Quantitating morphological changes in biological samples during scanning electron microscopy sample preparation with correlative super-resolution microscopy

• Published in: PloS one Vol. 12; no. 5; p. e0176839
• Main Authors: Zhang, Ying, Huang, Tao, Jorgens, Danielle M, Nickerson, Andrew, Lin, Li-Jung, Pelz, Joshua, Gray, Joe W, López, Claudia S, Nan, Xiaolin
• Format: Journal Article
• Language: English
• Published: United States Public Library of Science 31.05.2017; Public Library of Science (PLoS)

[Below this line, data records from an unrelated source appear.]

(* ===== verification/SessionSpec.v ===== *)
(** * Reasoning on handlers

    [obeys R m]: however [m] ends, the session before and after it are related by
    [R].  For a preorder [R] this composes along [≫=], so a property of every
    handler follows from the primitives by walking through its code ([walk]).
    [safe m] says that [m] does not panic; it composes likewise.  [walk] and
    [walk_safe] close the primitive cases with the hint database [session]. *)
From S2P Require Export Session.
Open Scope Z_scope.

Create HintDb session discriminated.

Section obeys.
Context `{V : Vendor}.

(** The session after a call. *)
Definition record_call (c : call) (s : session) : session :=
  mk_session (s_conn s) (s_calls s ++ [c]).
Definition on_conn (f : ClientConn -> ClientConn) (s : session) : session :=
  mk_session (f (s_conn s)) (s_calls s).

Definition obeys {A} (R : relation session) (m : M A) : Prop := forall s, R s (m s).2.

(** The rows of a result agree with its fields. *)
Definition result_wf (r : option Result) : Prop :=
  match r ≫= r_Resultset with Some rs => resultset_wf rs | None => True end.

(** A relation that handlers may only break through certain calls: they only ever
    write well-formed results. *)
Class SessionRel (R : relation session) := {
  rel_preorder : PreOrder R;
  rel_result : forall r s, result_wf r -> R s (on_conn (set_result r) s)
}.
Definition admits (R : relation session) (c : call) : Prop := forall s, R s (record_call c s).

Section rules.
Context (R : relation session) {HR : SessionRel R}.
#[local] Existing Instance rel_preorder.

Lemma obeys_ret {A} (a : A) : obeys R (mret a).
Proof. intros s. by cbn. Qed.
Lemma obeys_throw {A} e : obeys R (throw e : M A).
Proof. intros s. by cbn. Qed.
Lemma obeys_panic {A} w : obeys R (panicM w : M A).
Proof. intros s. by cbn. Qed.
Lemma obeys_lift {A} (c : res A) : obeys R (lift c).
Proof. intros s. by cbn. Qed.
Lemma obeys_gets {A} (f : ClientConn -> A) : obeys R (gets f).
Proof. intros s. by cbn. Qed.
Lemma obeys_checkM c e : obeys R (checkM c e).
Proof. destruct c; [apply obeys_throw|apply obeys_ret]. Qed.
Lemma obeys_bind {A B} (m : M A) (f : A -> M B) :
  obeys R m -> (forall a, obeys R (f a)) -> obeys R (m ≫= f).
Proof.
  intros Hm Hf s. specialize (Hm s). cbv [mbind M_bind].
  destruct (m s) as [[a|e|w] s']; cbn in Hm |- *; [|done..].
  etransitivity; [done|]. apply Hf.
Qed.
(** The continuation need only obey on values the first part can return. *)
Lemma obeys_bind_from {A B} (m : M A) (f : A -> M B) :
  obeys R m -> (forall a s s', m s = (Ok a, s') -> obeys R (f a)) -> obeys R (m ≫= f).
Proof.
  intros Hm Hf s. specialize (Hm s). cbv [mbind M_bind].
  destruct (m s) as [[a|e|w] s'] eqn:E; cbn in Hm |- *; [|done..].
  etransitivity; [done|]. by eapply Hf.
Qed.
Lemma obeys_bind_lift {A B} (c : res A) (f : A -> M B) :
  (forall a, c = Ok a -> obeys R (f a)) -> obeys R (lift c ≫= f).
Proof.
  intros Hf. apply obeys_bind_from; [apply obeys_lift|].
  intros a s s' [= H _]. apply Hf. by apply map_err_Ok in H.
Qed.
Lemma obeys_writeOK r : result_wf r -> obeys R (writeOK r).
Proof. intros H s. apply rel_result. by destruct r. Qed.
Lemma obeys_writeResultset st r : resultset_wf r -> obeys R (writeResultset st r).
Proof. intros H s. by apply rel_result. Qed.
Lemma obeys_set_result r : result_wf r -> obeys R (modify (set_result r)).
Proof. intros H s. by apply rel_result. Qed.

Context {Up : @Upstream V}.

Lemma obeys_invoke_ w c : admits R c -> obeys R (invoke_ w c).
Proof. intros H s. apply H. Qed.
Lemma obeys_invoke c : admits R c -> obeys R (invoke c).
Proof. apply obeys_invoke_. Qed.
Lemma obeys_invoke' w c : admits R c -> obeys R (invoke' w c).
Proof. intros H. apply obeys_bind; [by apply obeys_invoke_|]. intros. apply obeys_ret. Qed.
Lemma obeys_rows names rs : obeys R (rows names rs).
Proof.
  apply obeys_bind_lift. intros r Hr%buildResultset_wf.
  apply obeys_bind; [apply obeys_gets|intros st]. by apply obeys_writeResultset.
Qed.
End rules.

(** ** Panics *)
Definition safe {A} (m : M A) : Prop := forall s, is_panic (m s).1 = false.

Lemma safe_ret {A} (a : A) : safe (mret a).
Proof. by intros s. Qed.
Lemma safe_throw {A} e : safe (throw e : M A).
Proof. by intros s. Qed.
Lemma safe_lift {A} (c : res A) : is_panic c = false -> safe (lift c).
Proof. intros H s. cbn. by rewrite map_err_no_panic. Qed.
Lemma safe_gets {A} (f : ClientConn -> A) : safe (gets f).
Proof. by intros s. Qed.
Lemma safe_modify f : safe (modify f).
Proof. by intros s. Qed.
Lemma safe_checkM c e : safe (checkM c e).
Proof. by destruct c. Qed.
Lemma safe_writeOK r : safe (writeOK r).
Proof. by intros s. Qed.
Lemma safe_writeResultset st r : safe (writeResultset st r).
Proof. by intros s. Qed.
(** The continuation need only be safe on values the first part can return. *)
Lemma safe_bind_from {A B} (m : M A) (f : A -> M B) :
  safe m -> (forall a s s', m s = (Ok a, s') -> safe (f a)) -> safe (m ≫= f).
Proof.
  intros Hm Hf s. specialize (Hm s). cbv [mbind M_bind].
  destruct (m s) as [[a|e|w] s'] eqn:E; cbn in *; [by eapply Hf|done..].
Qed.
Lemma safe_bind {A B} (m : M A) (f : A -> M B) :
  safe m -> (forall a, safe (f a)) -> safe (m ≫= f).
Proof. intros. apply safe_bind_from; auto. Qed.
Lemma safe_bind_lift {A B} (c : res A) (f : A -> M B) :
  is_panic c = false -> (forall a, c = Ok a -> safe (f a)) -> safe (lift c ≫= f).
Proof.
  intros Hc Hf. apply safe_bind_from; [by apply safe_lift|].
  intros a s s' [= H _]. apply Hf. by apply map_err_Ok in H.
Qed.

Context {Up : @Upstream V}.
Lemma safe_invoke_ w c : safe (invoke_ w c).
Proof. intros s. cbn. by destruct (respond _ c). Qed.
Lemma safe_invoke c : safe (invoke c).
Proof. apply safe_invoke_. Qed.
Lemma safe_invoke' w c : safe (invoke' w c).
Proof. apply safe_bind; [apply safe_invoke_|]. intros. apply safe_ret. Qed.
Lemma safe_rows names rs : safe (rows names rs).
Proof.
  apply safe_bind; [apply safe_lift, buildResultset_no_panic|intros r].
  apply safe_bind; [apply safe_gets|intros]. apply safe_writeResultset.
Qed.

(** What a call leaves. *)
Lemma invoke_Ok w c s r s' :
  invoke_ w c s = (Ok r, s') -> respond (s_calls s) c = inr r /\ s' = record_call c s.
Proof. unfold invoke_. destruct (respond _ c) eqn:E; [done|]. by intros [= <- <-]. Qed.
Lemma invoke_inv c s r s' :
  invoke c s = (Ok r, s') -> respond (s_calls s) c = inr r /\ s' = record_call c s.
Proof. apply (invoke_Ok Errorf). Qed.

(** ** Inversion of successful runs *)
Lemma bindM_Ok {A B} (m : M A) (f : A -> M B) s b s' :
  (m ≫= f) s = (Ok b, s') -> exists a s1, m s = (Ok a, s1) /\ f a s1 = (Ok b, s').
Proof. cbv [mbind M_bind]. destruct (m s) as [[a|e|w] s1]; intros H; [eauto|done..]. Qed.
Lemma gets_bind {A B} (f : ClientConn -> A) (k : A -> M B) s :
  (gets f ≫= k) s = k (f (s_conn s)) s.
Proof. done. Qed.
Lemma lift_inv {A} (c : res A) s a s' : lift c s = (Ok a, s') -> c = Ok a /\ s' = s.
Proof. intros [= H <-]. by apply map_err_Ok in H. Qed.
Lemma checkM_inv c e s u s' : checkM c e s = (Ok u, s') -> c = false /\ s' = s.
Proof. destruct c; [done|]. by intros [= <- <-]. Qed.
End obeys.

(** Open the first step of a successful run. *)
Ltac inv_M H :=
  repeat match type of H with
  | (lift _ ≫= _) _ = (Ok _, _) =>
      let a := fresh "a" in let Ha := fresh "Ha" in
      apply bindM_Ok in H as (a & ? & Ha & H); apply lift_inv in Ha as [Ha ->]
  | (checkM _ _ ≫= _) _ = (Ok _, _) =>
      let Ha := fresh "Ha" in
      apply bindM_Ok in H as (? & ? & Ha & H); apply checkM_inv in Ha as [Ha ->]
  | (gets _ ≫= _) _ = (Ok _, _) => rewrite gets_bind in H
  | @mbind _ _ _ _ _ (@invoke _ _ ?c) _ = (Ok _, _) =>
      let a := fresh "r" in let Ha := fresh "Ha" in
      apply bindM_Ok in H as (a & ? & Ha & H); apply (invoke_inv c) in Ha as [Ha ->]
  end.

#[export] Hint Resolve obeys_ret obeys_throw obeys_panic obeys_lift obeys_gets obeys_checkM
  obeys_writeOK obeys_writeResultset obeys_set_result obeys_invoke obeys_invoke_ obeys_invoke'
  obeys_rows : session.
#[export] Hint Resolve safe_ret safe_throw safe_gets safe_modify safe_checkM safe_writeOK
  safe_writeResultset safe_invoke safe_invoke_ safe_invoke' safe_rows : session.

#[export] Hint Extern 1 (result_wf _) => exact I : session.
#[export] Hint Extern 1 (SessionRel _) => apply _ : session.

(** Walk through a handler, down to its primitives. *)
Ltac walk :=
  repeat (intros; cbv zeta; first
    [ solve [auto with session]
    | apply obeys_bind
    | match goal with
      | |- SessionRel _ => apply _
      | |- obeys ?R (invoke_ ?w ?c) => refine (obeys_invoke_ R w c _)
      | |- obeys ?R (invoke ?c) => refine (obeys_invoke R c _)
      | |- obeys _ (match ?x with _ => _ end) => destruct x
      | |- obeys _ (match ?x with _ => _ end _) => destruct x
      end ]).

(** One bind of a handler whose first part the hints close. *)
Ltac walk_one := apply obeys_bind; [apply _|solve [auto with session]|intros].

Ltac walk_safe :=
  repeat (intros; cbv zeta; first
    [ solve [auto with session go]
    | apply safe_bind_lift
    | apply safe_bind
    | match goal with
      | |- safe (invoke_ ?w ?c) => exact (safe_invoke_ w c)
      | |- safe (invoke ?c) => exact (safe_invoke c)
      | |- safe (match ?x with _ => _ end) => destruct x eqn:?
      end ]).

(** ** Relations on sessions *)
Section relations.
Context `{V : Vendor}.

(** The describe flag is kept and calls are only added. *)
Definition extends (s s' : session) : Prop :=
  c_describe (s_conn s') = c_describe (s_conn s) /\ s_calls s `prefix_of` s_calls s'.

#[export] Instance extends_rel : SessionRel extends.
Proof.
  split; [split|done].
  - by intros s.
  - intros s t u [H1 H2] [H3 H4]. split; [congruence|by etransitivity].
Qed.
Lemma extends_admits c : admits extends c.
Proof. intros s. split; [done|]. by apply prefix_app_r. Qed.

(** Under a describe, only collection schemas are read and the session keeps its
    database. *)
Definition isDescribeCollection (c : call) : bool :=
  match c with CDescribeCollection _ => true | _ => false end.
Definition describeSafe (s s' : session) : Prop :=
  extends s s' /\
  (c_describe (s_conn s) = true ->
   c_db (s_conn s') = c_db (s_conn s) /\
   exists new, s_calls s' = s_calls s ++ new /\ Forall (fun c => isDescribeCollection c = true) new).

#[export] Instance describeSafe_rel : SessionRel describeSafe.
Proof.
  split; [split|].
  - intros s. split; [by split|]. intros _. split; [done|]. exists []. by rewrite app_nil_r.
  - intros s t u [[H1 H2] H3] [[H4 H5] H6]. split.
    { split; [congruence|by etransitivity]. }
    intros H. destruct (H3 H) as (E1 & n1 & Hn1 & F1).
    destruct H6 as (E2 & n2 & Hn2 & F2); [congruence|]. split; [congruence|].
    exists (n1 ++ n2). rewrite Hn2, Hn1, app_assoc. split; [done|]. by apply Forall_app.
  - intros r s _. split; [by split|]. intros _. split; [done|]. exists []. by rewrite app_nil_r.
Qed.
Lemma describeSafe_admits n : admits describeSafe (CDescribeCollection n).
Proof.
  intros s. split; [apply extends_admits|]. intros _. split; [done|].
  exists [CDescribeCollection n]. by split; [|constructor].
Qed.
(** Outside a describe, extending the session is enough. *)
Lemma describeSafe_split {A} (m : M A) :
  obeys extends m -> (forall s, c_describe (s_conn s) = true -> describeSafe s (m s).2) ->
  obeys describeSafe m.
Proof.
  intros H1 H2 s. destruct (c_describe (s_conn s)) eqn:E; [by apply H2|].
  split; [apply H1|congruence].
Qed.

(** The result of the session stays well formed. *)
Definition keepsWf (s s' : session) : Prop :=
  result_wf (c_result (s_conn s)) -> result_wf (c_result (s_conn s')).
#[export] Instance keepsWf_rel : SessionRel keepsWf.
Proof.
  split; [split|]; unfold keepsWf; [by intros ? H|intros ? ? ? ? ?; auto|by intros r s H _].
Qed.
Lemma keepsWf_admits c : admits keepsWf c.
Proof. by intros s H. Qed.

(** Every call added satisfies [Q]. *)
Definition callsIn (Q : call -> Prop) (s s' : session) : Prop :=
  exists new, s_calls s' = s_calls s ++ new /\ Forall Q new.
#[export] Instance callsIn_rel Q : SessionRel (callsIn Q).
Proof.
  split; [split|].
  - intros s. exists []. by rewrite app_nil_r.
  - intros s t u (n1 & E1 & F1) (n2 & E2 & F2). exists (n1 ++ n2).
    rewrite E2, E1, app_assoc. split; [done|]. by apply Forall_app.
  - intros r s _. exists []. by rewrite app_nil_r.
Qed.
Lemma callsIn_admits (Q : call -> Prop) c : Q c -> admits (callsIn Q) c.
Proof. intros H s. exists [c]. split; [done|by constructor]. Qed.

Context {Up : @Upstream V}.

(** The database Milvus was last switched to: the latest [UsingDatabase] call
    that succeeded; [before] are the calls before [calls]. *)
Fixpoint lastDb (db : string) (before calls : list call) : string :=
  match calls with
  | [] => db
  | c :: calls' =>
      lastDb (match c with
              | CUsingDatabase d => if respond before c then db else d
              | _ => db
              end) (before ++ [c]) calls'
  end.
Definition db_in_sync (s : session) : Prop := c_db (s_conn s) = lastDb "default" [] (s_calls s).

Lemma lastDb_snoc db before calls c :
  lastDb db before (calls ++ [c])
  = match c with
    | CUsingDatabase d =>
        if respond (before ++ calls) c then lastDb db before calls else d
    | _ => lastDb db before calls
    end.
Proof.
  revert db before; induction calls as [|c' calls IH]; intros db before; cbn [lastDb app].
  - rewrite app_nil_r. by destruct c.
  - rewrite IH, <- app_assoc. cbn. by destruct c.
Qed.

Definition keepsSync (s s' : session) : Prop := db_in_sync s -> db_in_sync s'.
#[export] Instance keepsSync_rel : SessionRel keepsSync.
Proof. split; [split|]; unfold keepsSync;
  [intros ? H; exact H|intros ? ? ? ? ?; auto|intros ? ? _ H; exact H]. Qed.

Definition isUse (c : call) : bool := match c with CUsingDatabase _ => true | _ => false end.
Lemma keepsSync_admits c : isUse c = false -> admits keepsSync c.
Proof. intros H s. unfold keepsSync, db_in_sync. cbn. rewrite lastDb_snoc. by destruct c. Qed.
End relations.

• Subjects: Adhesion; Animals; Biological properties; Biological samples; Biology and Life Sciences; Biomedical engineering; Cancer; Cell adhesion molecules; Cell differentiation; Cell Line; Cell morphology; Cloning, Molecular; Coating; Correlation; Critical point; Cytology; Distortion; Drying; Electron microscopy; Engineering and Technology; Fibronectin; Fibronectins; Fixation; Health aspects; Image acquisition; Medicine and Health Sciences; Methods; Microscopy, Electron, Scanning - methods; Morphology; Optimization; Osmium; Osmium tetroxide; Physical Sciences; Plating; Proteins; Research and Analysis Methods; Sample preparation; Scanning electron microscopy; Science; Specimen Handling; Temporal variations; Three dimensional imaging; Oregon
• ISSN: 1932-6203; 1932-6203
• DOI: 10.1371/journal.pone.0176839

Sample preparation is critical to biological electron microscopy (EM), and there have been continuous efforts on optimizing the procedures to best preserve structures of interest in the sample. However, a quantitative characterization of the morphological changes associated with each step in EM sample preparation is currently lacking. Using correlative EM and superresolution microscopy (SRM), we have examined the effects of different drying methods as well as osmium tetroxide (OsO4) post-fixation on cell morphology during scanning electron microscopy (SEM) sample preparation. Here, SRM images of the sample acquired under hydrated conditions were used as a baseline for evaluating morphological changes as the sample went through SEM sample processing. We found that both chemical drying and critical point drying lead to a mild cellular boundary retraction of ~60 nm. Post-fixation by OsO4 causes at least 40 nm additional boundary retraction. We also found that coating coverslips with adhesion molecules such as fibronectin prior to cell plating helps reduce cell distortion from OsO4 post-fixation. These quantitative measurements offer useful information for identifying causes of cell distortions in SEM sample preparation and improving current procedures.